É o caso de Rosier. Ele era presidente de uma associação de moradores no Haiti, com 200 integrantes, na cidade de Gonaives, quarta maior cidade do país. Acredita que a experiência é essencial para o papel que desenvolve hoje. Afirma que, no país caribenho, organizava projetos de trabalho voluntário. Em Campo Magro, a comunidade haitiana sempre se reúne, construiu uma igreja, horta comunitária, entre outras ações. “Estamos aqui para construir casas de material, colaborar, na parte econômica, cultural e social”, explica.
Base social
Em pesquisa feita pela prefeitura de Campo Magro (dado hoje desatualizado), dentre 720 famílias, 224 são oriundas do Haiti.
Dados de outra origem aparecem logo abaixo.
(** One stream of a mux session: its first message must be a tunnel request. *)
Definition handle_mux_stream (env : TunnelEnv) (first : result Message string) (s : SharedState)
    : string * TunnelEnd * StreamPool conn :=
  match first with
  | Err _ => ("", Failed "recv tunnel request on mux stream", st_reverse_pool s)
  | Ok (TunnelRequest node service_name timestamp_ms) =>
      match refuse_if_draining s with
      | Some msg => (send_tunnel_error msg, Failed msg, st_reverse_pool s)
      | None =>
          match te_now_ms env with
          | None => ("", Failed "system time before Unix epoch", st_reverse_pool s)
          | Some now_ms =>
              let skew := abs_diff now_ms timestamp_ms in
              if (MAX_SKEW_MS <? skew)%Z then
                let msg := "tunnel request timestamp skew too large: " +:+ show skew +:+ "ms" in
                (send_tunnel_error msg, Failed msg, st_reverse_pool s)
              else
                let our_node_id := node_id (st_config s) in
                if negb (str_is_empty node) && negb (str_eqb node our_node_id)
                then relay_tunnel env node service_name timestamp_ms s
                else match connect_local_service env service_name s with
                     | Err err_msg => (send_tunnel_error err_msg, Failed err_msg, st_reverse_pool s)
                     | Ok port => (tunnel_success, Proxied port, st_reverse_pool s)
                     end
          end
      end
  | Ok _ => ("", Failed "unexpected message on mux stream", st_reverse_pool s)
  end.

(** ** Reverse connections *)

(** [handle_reverse_registration]: the NAT'd node becomes reachable through us
    and its connection waits in the pool. *)
Definition handle_reverse_registration (now_ms : option Z) (now : Z) (c : conn) (node : string)
    (timestamp_ms : Z) (s : SharedState) : SharedState * result unit string :=
  match now_ms with
  | None => (s, Err "system time before Unix epoch")
  | Some now_ms =>
      let skew := abs_diff now_ms timestamp_ms in
      if (MAX_SKEW_MS <? skew)%Z then
        (s, Err ("reverse registration timestamp skew too large: " +:+ show skew +:+ "ms (node " +:+ node +:+ ")"))
      else
        let our_addr := peer_addr (st_config s) in
        let '(_, s1) := update_known_nodes (fun kn =>
          (tt, match kn !! node with
               | Some n => <[node := with_last_seen now (with_relay (Some our_addr) n)]> kn
               | None => <[node := {| ni_id := node; ni_addr := ""; ni_relay := Some our_addr;
                                      ni_last_seen := Some now; ni_health := default_health |}]> kn
               end)) s in
        (set_pools (push node c (st_reverse_pool s1)) (st_tunnel_pool s1) s1, Ok tt)
  end.

(** One pass of [run_reverse_pool_loop]: the workers it starts, and all started
    so far. *)
Definition reverse_peers `{MapIter} (s : SharedState) : list string :=
  omap (fun n => if bool_decide (ni_relay n = None) && negb (str_is_empty (ni_addr n))
                 then Some (ni_addr n) else None) (map_values (st_known_nodes s)).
Já na ocupação Nova Guaporé 2, próxima do centro de Curitiba, entre 101 famílias, cerca de 15 são haitianas, conformando uma comunidade consistente.
A União da Comunidade dos Estudantes e Profissionais Imigrantes (UCEPH) informa que, em 2019, havia 19 mil haitianos vivendo no Paraná. Os desafios são imensos. Entre eles, está a falta de renda. Noutro sentido, a exploração e o peso do trabalho informal. De 689 famílias, de acordo com a mesma pesquisa em Campo Magro, somente 175 possuíam fonte formal de renda. Outro problema sério é a falta de vínculo das crianças com a rede estadual e municipal de ensino.
O racismo e a xenofobia são cotidianos, o que oculta a própria formação e capacitação que os migrantes já traziam na bagagem. “Queremos oferecer, mas nem sempre temos oportunidade para mostrar o que sabemos. Eu sou cozinheiro, mas há preconceito. Vi dois amigos abrirem restaurante com a culinária haitiana, mas não foram para a frente por preconceito das pessoas”, critica Rosier.
Em entrevista ao programa Sul do Mundo, do Brasil de Fato Paraná, realizado no dia 25 de junho, Wilzort Cenatus, logístico e estudante de Agronomia, presidente da UCEPH, definiu que “O imigrante representa a força motriz do país”. Ele diz que um imigrante, que fica cinco anos trabalhando no país, é para o povo e para o governo brasileiro. Quando sai, deixa tudo aqui. E reafirma que um imigrante é para construir o Brasil.
Comunicação possível
Já a haitiana e professora de línguas Nadine Hyppolite passou a organizar cursos de línguas na ocupação em Campo Magro de forma a evitar ruídos na comunicação do dia a dia entre brasileiros e haitianos.
“A intenção do curso, assim que conheci Campo Magro, veio na minha cabeça de fazer cursos na intenção de familiarizar as pessoas. Casos em que as pessoas quando não entendem o que haitianos falam, às vezes podia gerar mal entendidos. Eu trouxe também outras colegas de faculdade para dar cursos de português para os imigrantes, para facilitar a entrada no mercado de trabalho”, descreve.